Adolescent Care & Treatment; Adult HIV Care and Treatment; General; Maternal and Child Health; Pediatric HIV Diagnosis, Care and Treatment; Prevention of Mother-to-Child Transmission
2018 marks 30 years since Elizabeth Glaser, Susie Zeegen, and Susan DeLaurentis formed the Elizabeth Glaser Pediatric AIDS Foundation (EGPAF) around a kitchen table. The three friends were fighting for the life of Elizabeth’s HIV-positive son, Jake, following the death of her 7-year-old daughter, Ariel, who passed away from AIDS-related illnesses. But Elizabeth’s vision extended beyond her own household. “Every child deserves a lifetime,” Elizabeth often said.
From that kitchen table, EGPAF has grown to become the global leader in the fight to end AIDS in children. To commemorate EGPAF’s 30 years of impact, we will be sharing a series called Global Voices, featuring some of the individuals who have been touched by Elizabeth Glaser and EGPAF.
Sekela Mwakyusa, M.D., is the current executive director of the Ariel Glaser Pediatric AIDS Healthcare Initiative (AGPAHI), which was established in 2011 as an independent Tanzanian affiliate to EGPAF—with shared missions and logos. Since its launch, AGPAHI has reached more than 500,000 women with HIV services.
Dr. Mwakyusa remembers how hard Tanzania was hit by the HIV/AIDS epidemic—including close to home. Her father lost nine siblings to AIDS-related causes during the 1990s and early 2000s. “At that time, people didn’t know what to do with it,” she says.
People were getting sick and you were told to just live in faith.
During medical school, Dr. Mwakyusa decided to go into pediatrics. “I was driven by the fact that babies were getting sick and dying. We were not able to do anything except palliative care. It was a very painful state,” she says.

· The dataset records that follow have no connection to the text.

(* ===== verification/AvzSchedInv.v ===== *)
(** The invariant of the domain schedulers and what every operation does to it.

    [hyp_ok] ties together the table of domains, the idle domains, the domain each
    CPU runs, the run states, the pause counts and the round robin's table.  Each
    operation of [AvzSched] is run to its final state on a well-formed hypervisor,
    so that none of the assertions of the code can fail there. *)
From S2P Require Import Prelude Softirq AvzSched.
Import Softirq AvzSched.

Module AvzSchedInv.

(** A CPU on which AVZ schedules: it has an idle domain. *)
Definition online (s : hyp) (cpu : nat) : Prop := is_Some (mjoin (idle_domain s !! cpu)).
Definition blocked (d : domain) : bool := Z.testbit (pause_flags d) VPF_blocked.

(** The state of a container, as its pause count determines it. *)
Definition count_ok (s : hyp) (i : nat) (p : Z) (d : domain) : Prop :=
  (pause_count d = 0 /\ domains_runnable s !! i = Some (Some p) /\ blocked d = false /\ pagetable_paddr d <> 0 /\
     is_paused_by_controller d = false /\
     (runstate d = RUNSTATE_running \/ runstate d = RUNSTATE_runnable \/ (runstate d = RUNSTATE_offline /\ is_dying d = true))) \/
  (0 < pause_count d /\ domains_runnable s !! i = Some None /\
     (runstate d = RUNSTATE_blocked \/ runstate d = RUNSTATE_offline \/
      (runstate d = RUNSTATE_running /\ blocked d = true /\ pending s ME_CPU SCHEDULE_SOFTIRQ))).

(** The ttbr1_el1 among the registers [r] is not the stage-2 table of any domain. *)
Definition apart (m : gmap Z domain) (r : list Z) : Prop :=
  exists t, r !! TTBR1_EL1 = Some t /\ forall p d, m !! p = Some d -> pagetable_paddr d <> 0 -> pagetable_paddr d <> t.

Lemma apart_sub m m' r : apart m r -> (forall p d, m' !! p = Some d -> pagetable_paddr d <> 0 -> exists q e, m !! q = Some e /\ pagetable_paddr e = pagetable_paddr d) -> apart m' r.
Proof. intros (t & Ht & Hm) Hsub. exists t. split; [done|]. intros p d Hp H0. destruct (Hsub p d Hp H0) as (q & e & Hq & E). rewrite <- E in *. by apply (Hm q). Qed.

In 2003, EGPAF began working with the Tanzanian Ministry of Health to expand effective HIV prevention and treatment programs with funding through the U.S. President’s Emergency Plan for AIDS Relief (PEPFAR). This assistance played a vital role in dramatically reducing the number of children born with HIV or dying of AIDS-related causes. Dr. Sekela work as a doctor and public health administrator in several capacities during that time.

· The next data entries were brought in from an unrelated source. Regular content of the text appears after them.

(** Removing a container that is paused and off the CPU. *)
Lemma remove_inv s i p d : hyp_ok s -> container s i p d -> 0 < pause_count d -> is_running d = false ->
  hyp_ok (with_domains <[i := None]> (with_doms (delete p) s)).
Proof.
  intros Hok (Hi & E & Hme) Hpos Hrun.
  assert (H2 : i <> 0%nat) by (intros ->; destruct (agency_table s Hok p d Hi E) as [Ha _]; by rewrite Hme in Ha). destruct (hyp_slot s i p d Hok Hi E) as (Hid & Hil & Hni).
  assert (Hget : forall p0 d0, p0 <> p -> doms s !! p0 = Some d0 -> delete p (doms s) !! p0 = Some d0).
  { intros p0 d0 Hne E0. by rewrite lookup_delete_ne. }
  assert (Hdom : forall j, <[i := None]> (domains s) !! j = if decide (j = i) then Some None else domains s !! j).
  { intros j. case_decide as Hd'; [subst; apply list_lookup_insert_eq; rewrite (len_domains s Hok); lia|by apply list_lookup_insert_ne]. }
  assert (Hother : forall j p0, domains s !! j = Some (Some p0) -> j <> i -> p0 <> p).
  { intros j p0 Hj Hne ->. apply Hne. by apply (slot_inj s j i p Hok). }
  assert (Hapart : forall r, apart (doms s) r -> apart (delete p (doms s)) r).
  { intros r Ha. apply (apart_sub _ _ _ Ha). intros p0 d0. rewrite lookup_delete_Some. intros [_ E0] _. by exists p0, d0. }
  assert (Hcur : forall c, online s c -> current_domain s !! c <> Some (Some p)).
  { intros c Hon Hc. destruct (cur_valid s Hok c Hon) as (p1 & d1 & F1 & F2 & _ & _ & F5 & _). congruence. }
  split; try (unchanged Hok); cbn [doms domains with_domains with_doms idle_domain current_domain domains_runnable vttbr_el2].
  - rewrite length_insert. exact (len_domains s Hok).
  - intros c p0 Hc. destruct (idle_valid s Hok c p0 Hc) as (d0 & E0 & H0 & H1). exists d0. split; [apply Hget; [congruence|done]|done].
  - intros j p0. rewrite Hdom. case_decide as He; [done|]. intros Hj. destruct (dom_valid s Hok j p0 Hj) as (d0 & E0 & H0).
    exists d0. split; [apply Hget; [by apply (Hother j)|done]|done].
  - intros p0 d0. rewrite lookup_delete_Some. intros [Hne E0].
    destruct (dom_owner s Hok p0 d0 E0) as [(j & H0 & H1)|?]; [left|by right]. exists j. split; [done|].
    rewrite Hdom, decide_False; [done|]. congruence.
  - intros p0 d0. rewrite lookup_delete_Some. intros [Hne E0]. by apply (dom_policy s Hok p0).
  - intros c Hc. destruct (cur_valid s Hok c Hc) as (p0 & d0 & F1 & F2 & F3). exists p0, d0. split; [done|].
    split; [apply Hget; [|done]; intros ->; by apply (Hcur c)|done].
  - intros p0 d0. rewrite lookup_delete_Some. intros [Hne E0]. by apply (run_current s Hok p0).
  - intros p1 p2 d1 d2. rewrite !lookup_delete_Some. intros [N1 E1] [N2 E2]. by apply (tables_distinct s Hok).
  - intros p0 d0. rewrite Hdom, decide_False by lia. intros H0. rewrite lookup_delete_Some. intros [_ E0]. by apply (agency_table s Hok p0 d0 H0).
  - rewrite Hdom, decide_False by lia. exact (agency_exists s Hok).
  - intros j. rewrite Hdom. case_decide as He; [|by apply (slot_empty s Hok)]. intros _. subst.
    destruct (slot_flip s Hok i p d Hi E Hme) as [(? & _)|(_ & ? & _)]; [lia|done].
  - intros j p0 d0. rewrite Hdom. case_decide as He; [done|]. intros Hj. rewrite lookup_delete_Some. intros [_ E0]. by apply (slot_agency s Hok j p0 d0).
  - intros j p0 d0. rewrite Hdom. case_decide as He; [done|]. intros Hj. rewrite lookup_delete_Some. intros [_ E0]. by apply (slot_flip s Hok j p0 d0).
  - intros Hon p0 d0 Hc. rewrite lookup_delete_Some. intros [_ E0]. by apply (flip_cur s Hok Hon p0).
  - intros c r Hr. apply Hapart. by apply (regs_apart s Hok c).
  - intros p0 d0. rewrite lookup_delete_Some. intros [_ E0]. by apply Hapart, (vcpu_apart s Hok p0).
Qed.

“I’ve seen the changes. I’ve participated in and contributed to the state where we are now,” says Dr. Mwakyusa.
The thing that drives me most is that fact that we can do something; people don’t have to die. “The affiliation of AGPAHI with [EGPAF] is very beneficial,” she continues, citing the technical support that EGPAF continues to provide. “All in all, it’s a great advantage for us. We are learning a lot, and it has built our organization; it has built our reputation. Right now we are seen as one of the major organizations supporting HIV care and treatment services in the country.
“Right now, the fact that we are seeing another face of HIV doesn’t mean that the war is done,” says Dr. Mwakyusa. “We still have communities who need the services, still need the stigma to be addressed … but I think that if each one of us plays their part in this fight, I think we will get there.”